MyISAM versus InnoDB
While InnoDB is, in general, the superior database engine, MyISAM still possesses an advantage in certain limited situations.
- MyISAM's overhead is smaller, meaning that tables with fixed-width data will be smaller.
- MyISAM doesn't require a shared tablespace to do tracking, which additionally reduces required disk I/O.
- While for variable-length tables, InnoDB's compression algorithm can make tables smaller than MyISAM... the superior solution is to compress the data on input.
- Setting concurrent_insert=2 means that MyISAM will process multiple inserts at a time without issue, no matter what rows are deleted.
This makes MyISAM superior for a limited set of activities. Logging, in particular, is a fairly attractive use for MyISAM - not terribly critical, and you are merely appending a lot of data in sequential order. Something which MyISAM is well suited for.
That is about all, however. If your table allows UPDATE statements (editing, pm status updates, and so on), then these will force a table lock. Enough of these occur at once, and your site is effectively down at its most active moments.
Never a good situation.
If the table in question is doing anything besides getting INSERT and DELETE statements, e.g. log tables, then you should be working with InnoDB at this point.
The Query Cache
The easiest way to check to see if the Query Cache is doing you any good is to enable it, give it enough space to work with, then check the status of it, e.g.

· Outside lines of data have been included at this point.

(** A click on one of the nine squares keeps the counts in step with
    the turn. *)
Lemma handleClick_turn_invariant st i :
  0 ≤ i ≤ 8 → turn_invariant st → turn_invariant (handleClick st i).
Proof.
  intros Hi [Hb Hcount].
  destruct (truthy (get (squares st) i)) eqn:H1;
    [by rewrite handleClick_rejected by auto|].
  destruct (has_winner (calculateWinner (squares st))) eqn:H2;
    [by rewrite handleClick_rejected by auto|].
  rewrite handleClick_accepted by done.
  destruct (put_slice_board9 (squares st) i (Mk (turn_mark (isXNext st))) Hb Hi)
    as [Heq Hb'].
  split; simpl; [done|]. rewrite Heq. simpl.
  pose proof (board9_free _ _ Hb Hi H1) as Hfree.
  pose proof (count_mark_insert X _ _ _ (Some (Mk (turn_mark (isXNext st)))) Hfree) as HX.
  pose proof (count_mark_insert O _ _ _ (Some (Mk (turn_mark (isXNext st)))) Hfree) as HO.
  destruct (isXNext st); simpl in *;
    repeat (case_decide; simplify_eq); lia.
Qed.

Lemma reachable_turn_invariant st : reachable st → turn_invariant st.
Proof.
  induction 1 as [e|st i _ IH Hi|st _ _|st t _ IH|st b _ IH].
  - apply initial_turn_invariant.
  - by apply handleClick_turn_invariant.
  - apply restartGame_turn_invariant.
  - exact IH.
  - exact IH.
Qed.

Lemma reachable_not_both_win st : reachable st → ¬ both_win (squares st).
Proof.
  induction 1 as [e|st i _ IH Hi|st _ _|st t _ IH|st b _ IH].
  - apply both_win_Array9_null.
  - by apply handleClick_both_win.
  - apply both_win_Array9_null.
  - exact IH.
  - exact IH.
Qed.

(** Every legal move is one of the clicks of [reachable], and it is
    accepted. *)
Lemma legal_accepted st i :
  legal st i →
  truthy (get (squares st) i) = false
  ∧ has_winner (calculateWinner (squares st)) = false.
Proof.
  intros (_ & Hfree & Hout). split; [done|].
  apply outcome_InProgress in Hout as [-> _]. done.
Qed.
End Invariants.

(** ** The scenarios of the specification *)

Example top_row_game_outcome : outcome (squares top_row_game) = Win X.
Proof. reflexivity. Qed.

Example drawn_game_outcome : outcome (squares drawn_game) = Draw.
Proof. reflexivity. Qed.

Example same_cell_twice :
  play (initial env0) [0; 0] = play (initial env0) [0].
Proof. reflexivity. Qed.

Example two_rows_winner :
  calculateWinner two_rows = Some X ∧ calculateWinner two_rows_swapped = Some O.
Proof. split; reflexivity. Qed.

Lemma reachable_play st js :
  reachable st → Forall (λ i, 0 ≤ i ≤ 8) js → reachable (play st js).
Proof.
  intros Hst Hjs. revert st Hst.
  induction Hjs as [|i js Hi _ IH]; intros st Hst; [done|].
  apply IH. by apply reach_click.
Qed.

Lemma legal_reachable st i :
  reachable st → legal st i → reachable (handleClick st i).
Proof. intros Hst (Hi & _). by apply reach_click. Qed.

(** When not both marks have a line, the outcome is a win for [m] exactly
    when [m] has one. *)
Lemma outcome_Win_line sq m :
  ¬ both_win sq →
  outcome sq = Win m ↔ ∃ l, l ∈ lines ∧ line_holds sq l m.
Proof.
  intros Hone. rewrite outcome_Win. split; [apply calculateWinner_line|].
  intros (l & Hin & Hl).
  destruct (calculateWinner sq) as [m'|] eqn:Hw.
  - destruct (decide (m' = m)) as [->|Hne]; [done|].
    apply calculateWinner_line in Hw as (l' & Hin' & Hl').
    destruct Hone. destruct m, m'; try done.
    + by exists l, l'.
    + by exists l', l.
  - rewrite calculateWinner_None in Hw. destruct (Hw l Hin). by exists m.
Qed.

Lemma includes_elem_of (l : list string) (s : string) :
  includes l s = true ↔ s ∈ l.
Proof.
  unfold includes. induction l as [|t l IH]; simpl.
  - split; [done|]. by intros ?%elem_of_nil.
  - rewrite orb_true_iff, IH, elem_of_cons, String.eqb_eq. done.
Qed.

Lemma board9_concrete (c0 c1 c2 c3 c4 c5 c6 c7 c8 : cell) :
  board9 {| elems := [Some c0; Some c1; Some c2; Some c3; Some c4;
                      Some c5; Some c6; Some c7; Some c8];
            props := ∅ |}.
Proof. split_and!; [reflexivity| |reflexivity]. repeat constructor; by eexists. Qed.

Lemma turn_mark_negb b : turn_mark (negb b) = other (turn_mark b).
Proof. by destruct b. Qed.

(** ** The properties of the specification *)

(** C1 (as the code has it). [handleClick] leaves the state exactly as it
    was -- same board, same turn -- whenever the clicked cell is occupied
    or a line is completed, and so on a 9-cell board for every index 0..8
    once the game is no longer in progress.  The index is not checked
    against the range 0..8. *)
Theorem handleClick_noop_when_rejected (st : state) (i : Z) :
  truthy (get (squares st) i) = true
  ∨ (∃ m, outcome (squares st) = Win m)
  ∨ (board9 (squares st) ∧ 0 ≤ i ≤ 8 ∧ outcome (squares st) ≠ InProgress) →
  handleClick st i = st
  ∧ squares (handleClick st i) = squares st
  ∧ isXNext (handleClick st i) = isXNext st.
Proof.
  intros H.
  assert (handleClick st i = st) as ->; [|done].
  apply handleClick_rejected.
  destruct H as [Hocc|[[m Hwin]|(Hb & Hi & Hout)]].
  - by left.
  - right. apply outcome_Win in Hwin. by rewrite Hwin.
  - destruct (outcome (squares st)) as [|m|] eqn:Ho; [done| |].
    + right. apply outcome_Win in Ho. by rewrite Ho.
    + left. apply outcome_Draw in Ho as [_ Hfull].
      by apply (every_Boolean_board9 _ Hb).
Qed.

Lemma handleClick_noop_when_rejected_witness :
  (∃ m, outcome (squares top_row_game) = Win m)
  ∧ truthy (get (squares top_row_game) 7) = false
  ∧ handleClick top_row_game 7 = top_row_game.
Proof.
  assert (∃ m, outcome (squares top_row_game) = Win m) as Hwin
    by (exists X; reflexivity).
  split; [exact Hwin|]. split; [reflexivity|].
  apply (handleClick_noop_when_rejected top_row_game 7). right. left. exact Hwin.
Defined.

(** C1, the case that fails: on the empty board a click with index 9,
    outside 0..8, is not rejected; it appends an ["X"] as tenth slot and
    passes the turn to ["O"]. *)
Lemma handleClick_out_of_range_not_rejected :
  ¬ 0 ≤ 9 ≤ 8
  ∧ handleClick (initial env0) 9 ≠ initial env0
  ∧ squares (handleClick (initial env0) 9)
    = {| elems := replicate 9 (Some Null) ++ [Some (Mk X)]; props := ∅ |}
  ∧ isXNext (initial env0) = true
  ∧ isXNext (handleClick (initial env0) 9) = false.
Proof.
  split; [lia|]. split; [|by vm_compute].
  intros Heq. apply (f_equal isXNext) in Heq. vm_compute in Heq. discriminate Heq.
Qed.

(** The same outside the array indices: index -1 stores a property. *)
Example handleClick_negative_index :
  squares (handleClick (initial env0) (-1))
  = {| elems := replicate 9 (Some Null); props := {[ -1 := Mk X ]} |}
  ∧ isXNext (handleClick (initial env0) (-1)) = false.
Proof. by vm_compute. Qed.

(** C2. A legal move on a 9-cell board -- an index 0..8 whose cell is
    free, while the game is in progress -- yields the same board except
    that the cell at the index holds the mark of the turn, and gives the
    turn to the other mark; hence the next click that changes the state
    places the other mark and hands the turn back. *)
Theorem handleClick_legal_move (st : state) (i : Z) :
  board9 (squares st) → legal st i →
  let st' := handleClick st i in
  squares st' = {| elems := <[Z.to_nat i := Some (Mk (turn_mark (isXNext st)))]>
                              (elems (squares st));
                   props := ∅ |}
  ∧ get (squares st') i = Some (Mk (turn_mark (isXNext st)))
  ∧ (∀ j, j ≠ i → get (squares st') j = get (squares st) j)
  ∧ board9 (squares st')
  ∧ isXNext st' = negb (isXNext st)
  ∧ turn_mark (isXNext st') = other (turn_mark (isXNext st))
  ∧ (∀ j, handleClick st' j ≠ st' →
          get (squares (handleClick st' j)) j
          = Some (Mk (other (turn_mark (isXNext st))))
          ∧ isXNext (handleClick st' j) = isXNext st).
Proof.
  intros Hb Hlegal st'.
  destruct (legal_accepted _ _ Hlegal) as [Hfree Hnow].
  destruct Hlegal as (Hi & _ & _).
  assert (st' = {| squares := put (slice (squares st)) i (Mk (turn_mark (isXNext st)));
                   isXNext := negb (isXNext st);
                   theme := theme st; themeDialogOpen := themeDialogOpen st |}) as Hst'
    by (by apply handleClick_accepted).
  destruct (put_slice_board9 (squares st) i (Mk (turn_mark (isXNext st))) Hb Hi)
    as [Heq Hb'].
  rewrite Hst'. simpl. split_and!.
  - exact Heq.
  - apply get_put_eq.
  - intros j Hj. destruct (decide (0 ≤ j ≤ 8)) as [Hin|Hout].
    + rewrite get_put_ne, get_slice; auto using is_index_grid.
    + by rewrite !board9_outside.
  - exact Hb'.
  - done.
  - apply turn_mark_negb.
  - intros j Hchg. rewrite <- Hst' in *.
    assert (truthy (get (squares st') j) = false
            ∧ has_winner (calculateWinner (squares st')) = false) as [H1 H2].
    { destruct (truthy (get (squares st') j)) eqn:H1;
        [destruct Hchg; apply handleClick_rejected; by left|].
      destruct (has_winner (calculateWinner (squares st'))) eqn:H2;
        [destruct Hchg; apply handleClick_rejected; by right|done]. }
    rewrite handleClick_accepted by done. simpl.
    rewrite get_put_eq, Hst'. simpl.
    by rewrite turn_mark_negb, negb_involutive.
Qed.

mysql> show status like 'Qcache%';
+-------------------------+------------+
| Variable_name | Value |
+-------------------------+------------+
| Qcache_free_blocks | 1839 |
| Qcache_free_memory | 94658784 |
| Qcache_hits | 1123738642 |
| Qcache_inserts | 584027197 |
| Qcache_lowmem_prunes | 1775317 |
| Qcache_not_cached | 144840211 |
| Qcache_queries_in_cache | 105508 |
| Qcache_total_blocks | 213789 |
+-------------------------+------------+
8 rows in set (0.00 sec)If you are getting lowmem_prunes, you may need to first assign more space to the query cache. In addition, the space you have might be too fragmented for MySQL to work with, necessitating that you regularly run the MySQL command
FLUSH QUERY CACHE;Every so often. I run it twice an hour through cron.
Finally, if you are running Sphinx, the reindexing might be blowing through your Query cache. The solution here is to set query_cache_limit to a lower value - I use 256k:
# Query cache
query_cache_type = 1
query_cache_limit = 256K
query_cache_size = 256M
query_cache_min_res_unit = 4KAfter you've done this, and after you have assigned 'enough' RAM to the Query Cache - more than 256 megabytes is currently regarded as a bad idea (though 512MB might be okay in the future) - check the status after your server has been running for awhile as above.
Qcache_hits / Qcache_inserts = Your Query Cache's effectiveness.
A number less than or equal to one basically means that you aren't actually getting much out of the query cache - on average, the entry gets pruned before it gets used. A number greater than 1 means that the query cache is worthwhile to you - for now.
There is genuine talk of improving the Query Cache's design in future versions of MySQL - or removing it entirely. What is here should be taken as advice for MySQL versions up to 5.5, and possibly further if nothing improves.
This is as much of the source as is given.